Acknowledging memories..


The animals we take into our lives all have a past that is separate to ours, with maybe one exception – when the animal is born from parents that are in our guardianship. In this case we become one of their first memories.

We all have memories. Some bring a smile to the face and a feeling of love and joy, some bring tears and a feeling of sadness and loss, some bring fear and anxiety. Some bring all of them together. How can we feel happy, loving, sad, anxious, and frightened all at the same time? Is that possible, and how can we make peace with all of that?

One example of this could be when our parents move home and we have to go to a new school. We could have fear first, then anger, then anxiety about meeting new people, then sadness at losing old friends, then later joy and happiness as new friends are made. Or it could be joy and happiness at moving because there was only unhappiness where you were, but then anxiety about whether it will be the same as what you have left. So many variations…

As humans we can mostly acknowledge that we can go through various feelings about an upheaval, a change in our life, and we can take steps to move forward. Some struggle with that more than others.

So:

Why do we find it difficult to understand that animals can go through this to? They can get moved from one owner to another, suddenly finding themselves in a new environment with new animals and humans to get to know, new food to get used to, different water to drink, and nobody told them this was going to happen. It just happened. Everything they knew was stripped away. Not even a chance to say goodbye to old friends.

I have had many instance now where I have been sharing the present moment with an animal and they will show me a past memory. They are always different.

There is the childhood memory of a mother; the loss of a child; the memory of a strong friendship bond and of playmates; a picture of a different field / house / barn/environment; a memory of bravery and confidence as friends stand together; a picture of a human attachment; and sometimes pictures of love despite hardship, memories of shared fear.

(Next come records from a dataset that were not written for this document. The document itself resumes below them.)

(** The only action of a software breakpoint is removed: so is the breakpoint. *)
Lemma remove_software_ok a b g : globalBreakPoints g !! a = Some b → b_addr b = a →
  b_class b = SoftwareBreakPoint → b_enable b = 1 → usable b (mach g) → Patched orig A (mach g) →
  ∃ s, remove_actions_at proc step_until_safe Global None a g
      = (Ret (Z.of_nat (length (b_actions b))),
         mk_manager s (perThreadBreakPoints g) (delete a (globalBreakPoints g)) (watchPoints g)
           (deferred g) (useHardware g) (events g ++ [Removed (set_enable 0 (set_actions [] b))]))
    ∧ Patched orig A s ∧ patched_at s a = false ∧ elsewhere a (mach g) s.
Proof.
  intros Hb Ha Hc Hn Hu HP.
  assert (BreakPoint.remove_actions None b = (set_actions [] b, Z.of_nat (length (b_actions b)))) as Er.
  { unfold BreakPoint.remove_actions, enum_actions. f_equal.
    - f_equal. by induction (b_actions b).
    - f_equal. induction (b_actions b) as [|y l IH]; [done|]. cbn. by rewrite IH. }
  destruct (disable_ok (set_actions [] b) (mach g) Hu HP Hn) as (s & E & Hr).
  cbn [b_addr set_actions] in Hr. rewrite Ha in Hr. exists s. split; [|exact Hr]. unfold remove_actions_at.
  erewrite bind_ret by reflexivity. cbn [map_of]. rewrite Hb, Er.
  erewrite bind_ret by reflexivity. erewrite bind_ret; [reflexivity|].
  cbn [length b_actions set_actions Nat.eqb].
  erewrite bind_ret; [|unfold in_map; cbn [mach set_maps]; rewrite E; reflexivity].
  cbv beta iota. erewrite bind_ret by reflexivity. erewrite bind_ret by reflexivity.
  rewrite destroy_disabled_ok by done.
  transitivity (Ret tt, mk_manager s (perThreadBreakPoints g)
    (delete a (<[a := set_enable 0 (set_actions [] b)]> (<[a := set_actions [] b]> (globalBreakPoints g))))
    (watchPoints g) (deferred g) (useHardware g) (events g ++ [Removed (set_enable 0 (set_actions [] b))]));
    [reflexivity|]. by rewrite insert_insert_eq, delete_insert_eq.
Qed.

Querida has been sharing a memory recently of a young girl she loved and lost. The intellectual understanding of what happened I don’t know. All I know is this girl was in her life and then gone, and she wants that loving memory acknowledged as something to treasure, not forget or ignore, or even put a story around to suit ourselves.

What all these memories have in common is they are usually happy memories, tinged with sadness, and that sadness is mostly around the need for those memories to be acknowledged. This lack of acknowledgement can cause the sadness to become stuck, the happy memories to become over ridden by the anxiety and fear that change engendered, or the grief and anger at losing friends and/or family.

How can we acknowledge the memories of our animal partners, understand their stories? They don’t have words to explain. They can’t write you a letter. But they have feelings. And so do we. It is how we can share our truths.

Bring a feeling of peace to your animal and open up a pathway for them to share how they feel. When your feeling of peace changes to something else, acknowledge that feeling and thank your animal for sharing. That is all that is needed.